June 26, 2017

Valuable Advice From Cyan Game’s Environmental Artist Blake Bjerke

Obduction by Cyan Games

UAT Game Art & Animation Alumni Blake Bjerke works as a 3D Environmental Artist at Cyan Games, which has been Blake’s dream since he was 10 years old.

He attended UAT and learned everything he could as a student, but didn’t stop there. Each day he continued to work on his skills, adding more techniques and program proficiencies to his artistic arsenal.

Game Development is a competitive industry. We are thrilled that Blake is willing to share his tips for success with our more than 120 Game Studios students who have been diligently creating games this semester.

Read our Q&A with Blake to see how he landed his dream job with Cyan.

Blake Bjerke

Blake Bjerke, UAT Art and Animation Alumni

What was your major at UAT?
Game Art and Animation

Did you have any internships while at UAT?
Yes. I had an in-house internship making a flash game for the DOD with Professors David Wessman and Shelley Keating. The purpose was to create an educational flash game to teach children about cyber security.

What is your current job?
3D Environmental Artist at Cyan Games

What well-known video games have you helped create?
Right now, I’m working on the spirital successor to Myst called Obduction.

UPDATE: Obduction launched on Steam, Oculus, GOG and Mac App Store on Aug. 24, 2016.

See the Obduction launch trailer here.

Obduction environmental art

Obduction environmental art

Read more about Obduction in this recent article, Hands-on with Obduction: Myst’s spiritual successor straddles the line between familiar and alien.”

What was your role in game development?
I’m an environmental artist, so I create 3D models for buildings, structures, props, and arrange those assets into the game environment. Essentially I create the playable space in a game and make it look aesthetically pleasing.

Sometimes that entails researching the style of the area, or using Pinterest to reference any area I can. I like to find a base, or a real-world example, of how the object or structure functions and do my best to replicate it.

Obduction

Obduction environmental art by UAT Alumni Blake Bjerke

Do you play the games you have helped to create?
I do. While we are working on it, I play test to make sure everything is working properly.
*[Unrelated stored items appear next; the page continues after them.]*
(** C7 as amended, on the example: [Person.name], required and bounded by
    1 and 40, gets [Length 1 40]; [Person.nick], not required, gets
    [Optional]. *)
Lemma injected_validators_witness :
  let name_field := field_of "mongoalchemy.fields" "StringField" true (Some 1) (Some 40) in
  let nick := field_of "mongoalchemy.fields" "StringField" false None (Some 0) in
  select_converter (ModelConverter None) name_field = Some conv_String
  /\ select_converter (ModelConverter None) nick = Some conv_String
  /\ truthy (ma_min name_field) || truthy (ma_max name_field) = true
  /\ required nick = false
  /\ (exists wtfield lists',
        convert (ModelConverter None) Person name_field None ∅ = (Ok (Some wtfield), lists')
        /\ Length (Some 1) (Some 40) ∈ field_validators lists' wtfield)
  /\ (exists wtfield lists',
        convert (ModelConverter None) Person nick None ∅ = (Ok (Some wtfield), lists')
        /\ Optional ∈ field_validators lists' wtfield).
Proof.
  cbv zeta.
  assert (Hname : select_converter (ModelConverter None)
                    (field_of "mongoalchemy.fields" "StringField" true (Some 1) (Some 40))
                  = Some conv_String) by (apply string_field_dispatch; reflexivity).
  assert (Hnick : select_converter (ModelConverter None)
                    (field_of "mongoalchemy.fields" "StringField" false None (Some 0))
                  = Some conv_String) by (apply string_field_dispatch; reflexivity).
  split; [exact Hname|]. split; [exact Hnick|]. split; [reflexivity|]. split; [reflexivity|].
  split; eexists _, _; (split; [vm_compute; reflexivity|]).
  - apply (injected_validators None Person
             (field_of "mongoalchemy.fields" "StringField" true (Some 1) (Some 40)) None _
             ∅ _ ltac:(vm_compute; reflexivity) (or_intror Hname)); [exact Hname|reflexivity].
  - apply (injected_validators None Person
             (field_of "mongoalchemy.fields" "StringField" false None (Some 0)) None _
             ∅ _ ltac:(vm_compute; reflexivity) (or_intror Hnick)). reflexivity.
Defined.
What sized team do you work with?
There are seven artists total including my boss. We’re a very small company of only 21 employees mostly made up of artists, management and programmers.

What is the most valuable skill you have learned since graduation and having spent time working in the industry?
You have to keep up with latest trends, newest techniques, software, and make sure you’re knowledgable because the industry changes rapidly. I hit it hard after graduation, I kept learning new software, essentially trying to improve myself every day until I got hired.

Why did you decide to attend UAT?
I remember seeing an ad on TV when I was in high school. UAT was in my hometown, I grew up in Phoenix, and I decided to tour the school in my senior year of high school. I knew I wanted to go there right away.

Who are your idols? Who do you look up to in the industry?
There are a few artists out there that I look up to who are completely insane, Tor Frick is one, also my art director, Eric Anderson, he’s extremely technical, smart, and I learn something new from him everyday.

What advice do you have for other game students to find their dream job in the game industry?
My advice is to keep learning, continue working on your portfolio. There’s tons of free software available for students, use any resources you can get your hands on! Don’t stop learning because the industry is really hard to get into.

One tip I used was to tailor your portfolio to a specific company that you want to notice you. My portfolio was based on Myst, their flagship game and I posted a link on their forum one day. My current boss noticed my work and that’s how I got my foot in the door.

Katha Island - Blake Bjerke

Katha Island, the environment was created using Unreal Engine 4

What excites you about your career?
I love being at this company. It’s something I’ve dreamed about since I was 10 years old and to be here working on brand new IP with them that stays true to the games they’ve done in the past is just amazing. I’m just getting started in the industry and I’m exactly where I want to be.

What else would you like to add?
My advice is to never stop working on your portfolio. Your student work probably won’t be enough to get you noticed, but keep applying. It may take time, but realize this is not an easy industry to break into, but it’s definitely possible to get in!

Don’t rely solely on class assignments. UAT encourages students to work on projects in teams, like the Student Innovation Project (SIP) and Game Jams. Get out of your comfort zone and work with other majors like programmers and artists, it’s more realistic of a real-world work environment, collaborating with a team. You learn so much more than just on your own and you might make a few new friends and people you want to work with again.